Despite an ongoing freight recession and surging inflation across the supply chain in 2025, liquid and dry bulk haulers demonstrated resilience, with tank carriers averaging a 4.0% operating margin.

The industry-average cost to operate a truck in 2025 was $2.336 per mile, which was 3.4% higher than the previous year, according to the American Transportation Research Institute’s 2026 Analysis of the Operational Costs of Trucking.

The 2025 rate also was the highest per-mile cost in the benchmark report’s history, ATRI added. And, excluding fuel, costs rose even faster—by 4.2% to $1.854 per mile.

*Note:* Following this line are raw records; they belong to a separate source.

(** One listed peer with an address that is not an atom, as the scoped
    address of a link-local IPv6 peer is, makes every query of its swarm fail
    at the client, although the peer itself announced itself correctly. *)
Lemma scoped_address_breaks_query `{HI : IterationOrder} client swarm p text rest n cc ds :
  safe_atom (client_token client) = true → safe_atom swarm = true →
  announced (client_token client) swarm p →
  encode_chunk_list (dp_chunks p) (dp_has_all_chunks p) = Ok text →
  host (dp_endpoint p) = str "fe80::1%eth0" →
  64 ≤ len swarm →
  dials n = Ok cc :: ds → valid cc = true → clean (incoming cc) → accepting cc →
  payload (incoming cc) = peer_text p ++ rest →
  (client_peers client swarm n).1 = throw "Protocol swarm id contains invalid characters".
Proof.
  intros Htok Hsw (Hid & Hport & Hcs & Hall & text' & Ht & Hlen) Hx Hh Hl64 Hd Hv Hc Ha Hp.
  rewrite Hx in Ht. apply Ok_inj in Ht as <-. change (len (str "ANNOUNCE")) with 8 in Hlen.
  pose proof (len_nonneg (client_token client)) as Hn.
  destruct (query_header (client_token client) swarm Htok Hsw) as (_ & _ & Hparse).
  unfold client_peers. unfold bind at 1. unfold lift at 1. rewrite Hparse.
  destruct (write_all_ok ((str "PEERS " ++ client_token client ++ str " " ++ swarm) ++ [LF]) cc Ha)
    as (c1 & Hw & Hv1 & Hi1 & _).
  destruct (encode_chunk_list_ok _ (dp_has_all_chunks p) Hcs) as (text' & Hx' & Hf).
  rewrite Hx in Hx'. apply Ok_inj in Hx' as <-.
  destruct (parse_encode_chunk_list _ _ _ Hcs Hx) as [Hpt Hb].
  set (fs := [str "PEER"; dp_peer_id p; str "fe80::1%eth0"; to_string (port (dp_endpoint p)); text]).
  assert (Forall field_ok fs) as Hfs by (unfold fs; fields_ok).
  assert (len (join_spaces fs) ≤ kMaxHeaderBytes) as Hl.
  { unfold fs. rewrite !len_join_cons, len_join_one. change (len (str "PEER")) with 4.
    change (len (str "fe80::1%eth0")) with 12. lia. }
  destruct (read_printable_line c1 (join_spaces fs) rest) as (c2 & Hr & _); try done.
  - by rewrite Hv1.
  - by rewrite Hi1.
  - rewrite Hi1, Hp. unfold peer_text. rewrite (peer_line_join p text Hx), Hh, <-app_assoc. done.
  - by apply fields_printable.
  - rewrite (with_connection_ok _ _ n cc ds
      (throw "Protocol swarm id contains invalid characters") c2 Hd); [done|].
    unfold bind at 1. rewrite Hw. unfold recv_fuel. cbn [peers_loop]. unfold bind at 1. rewrite Hr.
    replace (beq (join_spaces fs) (str "END")) with false by done.
    replace (starts_with (str "ERROR ") (join_spaces fs)) with false by done.
    unfold bind, lift. unfold parse_peer_response. rewrite split_response_join by done.
    unfold fs. cbn [rbind]. rewrite beq_refl. cbn [negb].
    change (str "ANNOUNCE check-token check-swarm " ++ dp_peer_id p ++ str " " ++
            to_string (port (dp_endpoint p)) ++ str " " ++ text) with
      (join_spaces [str "ANNOUNCE"; str "check-token"; str "check-swarm"; dp_peer_id p;
                    to_string (port (dp_endpoint p)); text]).
    rewrite (parse_announce _ _ _ _ _ (if dp_has_all_chunks p then [] else dp_chunks p)) by
      (try done; rewrite !len_join_cons, len_join_one; change (len (str "ANNOUNCE")) with 8;
       change (len (str "check-token")) with 11; change (len (str "check-swarm")) with 11; lia).
    reflexivity.
Qed.

(** C22: a peer with many, but not all, chunks cannot announce itself: the
    header of a list of two thousand chunks is longer than the protocol allows,
    so the client throws before it connects, whatever the tracker. *)
Theorem large_partial_announcement_fails client ad n :
  pa_chunks ad = seqZ 0 2000 → pa_has_all_chunks ad = false →
  client_announce client ad n = (throw "Protocol header has an invalid length", n).
Proof.
  intros Hcs Hall. unfold client_announce. rewrite Hcs, Hall, encode_chunk_list_spec.
  assert (increasing (seqZ 0 2000) = true) as -> by by vm_compute.
  assert (len (join_commas (seqZ 0 2000)) = 8889) as Hl by by vm_compute.
  rewrite bool_decide_eq_false_2 by by vm_compute.
  unfold bind at 1, lift at 1. cbv zeta. unfold bind at 1, lift at 1.
  assert (∀ t, 8192 < len t → parse_tracker_request t = throw "Protocol header has an invalid length") as Hlong.
  { intros t Ht. unfold parse_tracker_request, split_header, split_fields.
    rewrite (proj2 (gtb_true _ _)) by (unfold kMaxHeaderBytes; lia). by rewrite orb_true_r. }
  rewrite Hlong; [done|]. unfold announce_header. rewrite !len_app, Hl.
  repeat match goal with |- context [len ?x] =>
    lazymatch goal with H : 0 ≤ len x |- _ => fail | _ => pose proof (len_nonneg x) end end.
  lia.
Qed.

(** *** Examples *)

Definition example_limits : TrackerLimits :=
  {| max_connections := 32; worker_count := 4; max_swarms := 2; max_peers_per_swarm := 2;
     max_response_peers := 2 |}.
Definition example_server : TrackerServer :=
  {| requested_port_ := 0; token_ := str "secret"; ttl_ := 60; bind_address_ := str "127.0.0.1";
     limits_ := example_limits |}.
Definition example_swarm : bytes := replicate 64 "a"%char.
Definition example_remote : Endpoint := {| host := str "10.0.0.7"; port := 5555 |}.
Definition example_client : TrackerClient :=
  {| endpoint_ := {| host := str "127.0.0.1"; port := 7000 |}; client_token := str "secret";
     timeout_ := 3000 |}.
Definition example_ad : PeerAdvertisement :=
  {| pa_swarm_id := example_swarm; pa_peer_id := str "p1"; pa_listen_port := 7001;
     pa_chunks := [0; 2]; pa_has_all_chunks := false |}.
Definition example_request : TrackerRequest :=
  {| kind := announce; tr_token := str "secret"; tr_swarm_id := example_swarm;
     tr_peer_id := str "p1"; tr_listen_port := 7001; tr_has_all_chunks := false; tr_chunks := [0; 2] |}.
Definition example_announce : bytes :=
  announce_header (str "secret") example_ad (str "0,2").
Definition example_announce_conn : conn := fresh [Arrives (example_announce ++ [LF])].
Definition example_registry : registry :=
  {[ example_swarm := {[ str "p1" := make_record 5 example_remote example_request ]} ]}.
Definition example_query : bytes := str "PEERS " ++ str "secret" ++ str " " ++ example_swarm.
Definition example_query_conn : conn := fresh [Arrives (example_query ++ [LF])].

#[local] Existing Instance listing_order.

Lemma example_server_ok : server_ok example_server.
Proof. split; [done|]. split; [done|]. repeat split; vm_compute; discriminate. Qed.

Lemma example_announced : announced (str "secret") example_swarm (peer (make_record 5 example_remote example_request)).
Proof.
  split; [reflexivity|]. split; [vm_compute; split; discriminate|]. split; [|split; [discriminate|]].
  - split; [reflexivity|]. repeat constructor; vm_compute; first [reflexivity|discriminate].
  - exists (str "0,2"). split; [reflexivity|]. vm_compute. discriminate.
Qed.

Lemma example_advertisable : advertisable (str "secret") example_ad (str "0,2").
Proof.
  split; [reflexivity|]. split; [reflexivity|]. split; [reflexivity|].
  split; [vm_compute; split; discriminate|]. split.
  - split; [reflexivity|]. repeat constructor; vm_compute; first [reflexivity|discriminate].
  - split; [reflexivity|]. vm_compute. discriminate.
Qed.

Lemma tracker_invariant_witness :
  let m := (handle_connection example_server 5 example_remote (∅, example_announce_conn)).2.1 in
  registry_ok example_server m ∧
  (handle_connection example_server 6 example_remote (m, example_query_conn)).1 = Ok tt.
Proof.
  cbv zeta. edestruct (tracker_invariant example_server) as [H1 H2];
    [exact example_server_ok| |split; [exact H1|apply H2]].
  apply rtc_once. unfold tracker_step. exists 5, example_remote, example_announce_conn.
  destruct (handle_connection example_server 5 example_remote (∅, example_announce_conn)) as [r [m' c']].
  exists r, c'. reflexivity.
Defined.

Lemma change_is_authorised_witness :
  (∃ request, authorised_request example_server example_announce_conn = Some request) ∧
  all_live 60 5 (handle_connection example_server 5 example_remote (∅, example_announce_conn)).2.1.
Proof.
  destruct (handle_connection example_server 5 example_remote (∅, example_announce_conn)) as [r [m' c']] eqn:E.
  pose proof (change_is_authorised example_server 5 example_remote ∅ example_announce_conn r m' c'
    example_server_ok E) as H.
  destruct (authorised_request example_server example_announce_conn) as [request|] eqn:Ha.
  - split; [exists request; reflexivity|exact (proj1 H)].
  - vm_compute in Ha. discriminate Ha.
Defined.

Lemma query_lists_live_witness :
  ∃ records, (find_peers example_server 6 example_request example_registry).1 =
    map (λ '((_, r) : bytes * PeerRecord), peer r) records ∧ NoDup records.*1.
Proof.
  destruct (query_lists_live example_server 6 example_request example_registry)
    as (records & H1 & H2 & _); [apply example_server_ok|].
  exists records. split; [exact H1|exact H2].
Defined.

(** The swarm of the program's own tests. *)
Definition short_swarm : bytes := str "swarm-a".
Definition short_registry : registry :=
  {[ short_swarm := {[ str "p1" := make_record 5 example_remote example_request ]} ]}.
Definition short_query_conn : conn :=
  fresh [Arrives (str "PEERS " ++ str "secret" ++ str " " ++ short_swarm ++ [LF])].

Lemma short_registry_ok : registry_ok example_server short_registry.
Proof.
  split; [vm_compute; discriminate|]. apply map_Forall_singleton.
  split; [reflexivity|]. split; [apply map_non_empty_singleton|]. split; [vm_compute; discriminate|].
  apply map_Forall_singleton. split; [reflexivity|].
  destruct example_announced as (H1 & H2 & H3 & H4 & _). split_and!; [exact H1|apply H2|apply H2|exact H3|exact H4|].
  exists (str "0,2"). split; [reflexivity|]. vm_compute. discriminate.
Qed.

Lemma query_roundtrip_witness :
  ∃ cs', handle_connection example_server 6 example_remote (short_registry, short_query_conn) =
      (Ok tt, (prune_expired_locked 60 6 short_registry, cs')) ∧
    (client_peers example_client short_swarm
      {| dials := [Ok (fresh [Arrives (outgoing cs')])]; used := [] |}).1 =
    Ok [peer (make_record 5 example_remote example_request)].
Proof.
  destruct (query_roundtrip example_server example_client 6 example_remote short_swarm
    short_registry short_query_conn []) as (cs' & H1 & H2);
    [exact example_server_ok|exact short_registry_ok|reflexivity|reflexivity|reflexivity
    | |reflexivity|repeat constructor|constructor|reflexivity|reflexivity|].
  - intros id r. unfold live_at, peer_at, short_registry. rewrite lookup_singleton_eq. simpl.
    destruct (_ !! id) as [r'|] eqn:E; [|discriminate]. apply lookup_singleton_Some in E as [_ <-].
    destruct (expired _ _ _); [discriminate|]. intros [= <-]. split; [reflexivity|].
    intros text [= <-]. vm_compute. split; discriminate.
  - exists cs'. split; [exact H1|].
    destruct (H2 {| dials := [Ok (fresh [Arrives (outgoing cs')])]; used := [] |}
      (fresh [Arrives (outgoing cs')]) []) as (cc' & -> & _);
      [reflexivity|reflexivity|repeat constructor|constructor|apply app_nil_r|].
    vm_compute. reflexivity.
Defined.
(* ===== verification/Presence.v ===== *)
(** * Presence: what the tracker's registry implements

    The registry of src/src/tracker.cpp forgets lazily: every critical section
    first erases what has expired, and counts what is left against the limits.
    Its contract needs no registry at all: a history of announcements and clock
    readings, where a peer is seen as long as no reading has found its last
    announcement too old.  Here the two are labelled transition systems, one
    step for each critical section, and the registry refines the history.

    The clock is read before the mutex is taken, so the readings of different
    workers may come out of order; nothing here assumes that they do not.
    [seen_now] says what the contract is when they do not: a peer is seen while
    its last accepted announcement is not expired. *)

From S2P Require Export Prelude.
From S2P Require Import Protocol Stream Tracker.

#[local] Open Scope Z_scope.

(** ** Definitions *)

(** A critical section, with the answer it gives. *)
Inductive call :=
  | Announce (now : Z) (remote : Endpoint) (request : TrackerRequest) (accepted : bool)
  | Query (now : Z) (request : TrackerRequest) (found : list DiscoveredPeer).

(** The critical sections of [handle_connection] as steps of the registry. *)
Inductive registry_step `{IterationOrder} (server : TrackerServer) : registry → call → registry → Prop :=
  | registry_announce now remote request accepted m m' :
      register_peer server now request (make_record now remote request) m = (accepted, m') →
      registry_step server m (Announce now remote request accepted) m'
  | registry_query now request found m m' :
      find_peers server now request m = (found, m') →
      registry_step server m (Query now request found) m'.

“Freight rates are finally turning a corner in 2026, but the acceleration of industry-wide costs means that fleets must continue with aggressive cost discipline,” Chad Marsilio, PGT Trucking chief operating officer, said in a news release. “ATRI’s Operational Costs and the customized benchmarking reports provide vital intelligence for balancing cost management and performance as we prepare our fleet for the much-needed trucking recovery.”

Costs were up in all major line-items in 2025, with the largest percentage gains in tolls (13.2%), repair and maintenance (8.6%), driver benefits (6.6%), and tires (6.4%), ATRI added. Only two line-items rose at sub-inflationary rates: fuel and, for the second year in a row, driver pay. Truck and trailer procurement costs varied by fleet size amid high prices and low freight volumes. Small fleets spent less on trucks and trailers in 2025 than in 2024, while truckload fleets with more than 1,000 trucks spent 16.1% more. First-quarter 2026 data show a continuation of most 2025 cost trends.

Faced with rising costs and stagnant rates, carriers executed their largest reduction in freight capacity since the start of the freight recession in 2022, reducing truck counts by 2.4% and leaving another 10% of trucks unseated on average. Other key metrics show the impact of this prolonged downturn on operations. Average truck age and annual mileage increased, deadhead mileage remained elevated, and non-driver staffing levels were cut by 7.8%.

Despite these austerity efforts, carrier profitability remained poor. Operating margins in the truckload and refrigerated sectors improved slightly but were still below 1.0%, while tank carriers averaged 4.0 percent. Only LTLs and fleets with more than 1,000 trucks had healthy—but flat year-over-year—margins in 2025.

Flatbed carriers, however, had an average operating loss of -0.5%.